QDRANT FULL AUDIT — Vector Sync Investigation
QDRANT FULL AUDIT — Vector Sync Investigation
Date: 2026-04-05 | Status: AUDIT COMPLETE — 0 code changes
1. Actual Orphan Count (NOT hand-calculated)
POST /kb/audit-sync response:
total_documents: 877
total_vectors: 1,324
ratio: 1.51 (NORMAL — chunking)
ghost_count: 26 (docs without vectors)
orphan_count: 4 (vectors without docs)
status: needs_cleanup
PREVIOUS ESTIMATE WAS WRONG: Earlier reports said "444 orphans" by doing vectors - docs. That's WRONG because documents >4000 chars are chunked into MULTIPLE vectors. Ratio 1.51 is expected.
ACTUAL orphans: only 4 vectors. ACTUAL ghosts: 26 docs without vectors.
4 Orphan Vectors (vectors for deleted docs)
| document_id | Cause |
|---|---|
knowledge/test/upload-check-20260405 |
Test doc created + deleted this session |
knowledge__current-state__project-progress-tracker.md |
Doc deleted then recreated (PG direct update) |
knowledge__current-state__reports__kb-protection-phase2-report |
Same pattern |
knowledge__current-state__reports__trigger-guard-d26-p3-report |
Same pattern |
Root cause: PG direct UPDATE (bypass API) creates new PG key but Qdrant retains vectors under old key format.

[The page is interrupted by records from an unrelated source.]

(** Modelled from the spec: [_split_mapping] of [composer.core.data_spec],
    the splitter for a whole dict batch: tensors, lists and nested dicts are
    split, primitives are broadcast once the number of chunks is known. The
    argument is the [PDict] value itself so that the recursion into nested
    dicts is structural. *)
Fixpoint _split_mapping (m : pyval) (microbatch_size : Z) {struct m}
  : result (list pyval) :=
  match m with
  | PDict items =>
      chunked ←
        (fix loop (items : pydict) : result (list (string * list pyval)) :=
           match items with
           | [] => Ok []
           | (k, v) :: items' =>
               c ← match v with
                   | PTensor t => Some <$> _split_tensor t microbatch_size
                   | PList _ | PTuple _ => Some <$> _split_list v microbatch_size
                   | PDict _ => Some <$> _split_mapping v microbatch_size
                   | PBool _ | PInt _ | PFloat _ | PStr _ => Ok None
                   | PNone => Raise (ValueError "Unsupported batch type")
                   end;
               rest ← loop items';
               Ok (match c with
                   | Some c => (k, c) :: rest
                   | None => rest
                   end)
           end) items;
      let num_chunks :=
        match chunked with
        | [] => 1%nat
        | (_, c) :: _ => length c
        end in
      let chunked :=
        foldl (fun chunked '(k, v) =>
                 if is_primitive v
                 then dict_set chunked k (replicate num_chunks v)
                 else chunked) chunked items in
      mapM (fun idx =>
              PDict <$> mapM (fun '(k, c) => v ← getitem c idx; Ok (k, v))
                             chunked)
           (seq 0 num_chunks)
  | _ => Raise TypeError
  end.

(** Modelled from the spec: [_default_split_batch] of
    [composer.core.data_spec]. A fractional microbatch size is rejected
    first (spec section 4.5: the size must be an integer); then the batch is
    split according to its type. *)
Definition _default_split_batch (batch : pyval) (microbatch_size : mbsize)
  : result (list pyval) :=
  match microbatch_size with
  | SzFloat _ =>
      Raise (ValueError
        "_default_split_batch does not support floating point microbatch_size.")
  | SzInt n =>
      match batch with
      | PTensor t => _split_tensor t n
      | PDict _ => _split_mapping batch n
      | PList l | PTuple l =>
          if _check_list_is_primitives l then _split_list batch n
          else
            result ← mapM (fun item =>
                             match item with
                             | PTensor t => _split_tensor t n
                             | PList _ | PTuple _ => _split_list item n
                             | _ => Raise (ValueError "Unsupported batch type")
                             end) l;
            Ok (zip_star result)
      | _ => Raise NotImplementedError
      end
  end.

End Composer.
Import Composer.

(** ** The ICL datasets *)

Module ICL.

(** The dataset classes of the module. [Schema] extends [MultipleChoice];
    the other three extend the base class directly. *)
Inductive variant : Type :=
  | Base
  | LanguageModeling
  | MultipleChoice
  | Schema
  | GenerationWithAnswers.

(** The attributes of a dataset object that the modelled methods read.
    [base_generation_kwargs] is the ['generation_kwargs'] entry of
    [base_batch], present when the constructor was given generation
    arguments. *)
Record dataset : Type := {
  kind : variant;
  num_choices : Z;
  eos_token_id : option Z;
  pad_tok_id : Z;
  tokenize_labels : bool;
  base_generation_kwargs : option pyval;
  static_keys : list string;
  list_keys : list string;
  tensor_keys : list string;
  list_of_tensors_keys : list string;
  list_of_tuples_keys : list string;
  list_of_primitives : list string;
}.

Definition multi_choice (v : variant) : bool :=
  match v with MultipleChoice | Schema => true | _ => false end.

(** [get_effective_batch_size]: the base class returns its argument; the
    multiple-choice class (and the schema class, which repeats the body)
    divides by the number of choices. *)
Definition get_effective_batch_size (ds : dataset) (batch_size : Z) : result Z :=
  if multi_choice (kind ds) then
    let batch_size := Z.max (num_choices ds) batch_size in
    floordiv batch_size (num_choices ds)
  else Ok batch_size.

(** [_fix_eos_on_preamble]: [input_ids[-1]] is stdpp's [last],
    [input_ids[:-1]] is [removelast]. *)
Definition _fix_eos_on_preamble (tokenizer_eos : option Z) (input_ids : list Z)
  : list Z :=
  match tokenizer_eos with
  | Some eos =>
      if bool_decide (1 < Z.of_nat (length input_ids))
         && bool_decide (last input_ids = Some eos)
      then removelast input_ids
      else input_ids
  | None => input_ids
  end.

(** *** Microbatch splitting *)

(** The dict [chunked] of the splitters: per key, the sequence of chunks. *)
Abbreviation chunks := (list (string * list pyval)).

(** The first loop of [split_batch]: [entry k v] is the branch taken for one
    item, [None] standing for [pass]. *)
Fixpoint split_loop (entry : string -> pyval -> result (option (list pyval)))
    (items : pydict) (chunked : chunks) : result chunks :=
  match items with
  | [] => Ok chunked
  | (k, v) :: items' =>
      c ← entry k v;
      split_loop entry items'
        (match c with
         | Some c => dict_set chunked k c
         | None => chunked
         end)
  end.

(** The second loop: [chunked[k] = [v] * num_chunks] for the static keys. *)
Definition broadcast_static (statics : list string) (num_chunks : nat)
    (items : pydict) (chunked : chunks) : chunks :=
  foldl (fun chunked '(k, v) =>
           if key_in k statics
           then dict_set chunked k (replicate num_chunks v)
           else chunked) chunked items.

(** [[{k: v[idx] for k, v in chunked.items()} for idx in range(num_chunks)]]. *)
Definition assemble (chunked : chunks) (num_chunks : nat)
  : result (list pydict) :=
  mapM (fun idx => mapM (fun '(k, c) => v ← getitem c idx; Ok (k, v)) chunked)
       (seq 0 num_chunks).

(** The branch of [InContextLearningMultipleChoiceTaskDataset.split_batch]
    for one batch item. *)
Definition MultipleChoice_split_entry (ds : dataset) (microbatch_size : Z)
    (k : string) (v : pyval) : result (option (list pyval)) :=
  if key_in k (static_keys ds) then Ok None
  else if bool_decide (type_of v = TyList) then
    if key_in k (list_of_tensors_keys ds) then
      Some <$> _split_list v (microbatch_size * num_choices ds)
    else if key_in k (list_of_tuples_keys ds) then
      Some <$> _split_list v microbatch_size
    else if key_in k (list_of_primitives ds) then
      Some <$> _default_split_batch v (SzInt microbatch_size)
    else Raise (ValueError "Unexpected key in list splitting")
  else if key_in k (tensor_keys ds) then
    Some <$> _default_split_batch v (SzInt (microbatch_size * num_choices ds))
  else Raise (ValueError "Unexpected key in batch splitting").

Definition float_size_error : exn :=
  ValueError "split_batch does not support floating point microbatch_size.".

Definition MultipleChoice_split_batch (ds : dataset) (batch : pydict)
    (microbatch_size : mbsize) : result (list pydict) :=
  match microbatch_size with
  | SzFloat _ => Raise float_size_error
  | SzInt n =>
      chunked ← split_loop (MultipleChoice_split_entry ds n) batch [];
      input_ids ← dict_getitem chunked "input_ids";
      let num_chunks := length input_ids in
      assemble (broadcast_static (static_keys ds) num_chunks batch chunked)
               num_chunks
  end.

26 Ghost Docs (docs without vectors)
| Category | Count | Examples |
|---|---|---|
| Empty/folder docs | 3 | "", knowledge/dev, knowledge/dev/blueprints |
| Task comments | 13 | operations/tasks/comments/comment-* |
| Legacy reports | 2 | mission-count-verify-report, mission-registry-pg-report |
| Registries (Directus sync) | 3 | registries/workflows/wf-1, etc. |
| Test/moved | 2 | test/conn-audit-moved, test/f1-moved |
| Tasks | 1 | operations/tasks/task-22 |
Root cause ghosts: Task comments and registries are synced from Directus via directus_sync.py → writes to PG via event system → but directus_sync.py does NOT call vector layer. No embedding generated.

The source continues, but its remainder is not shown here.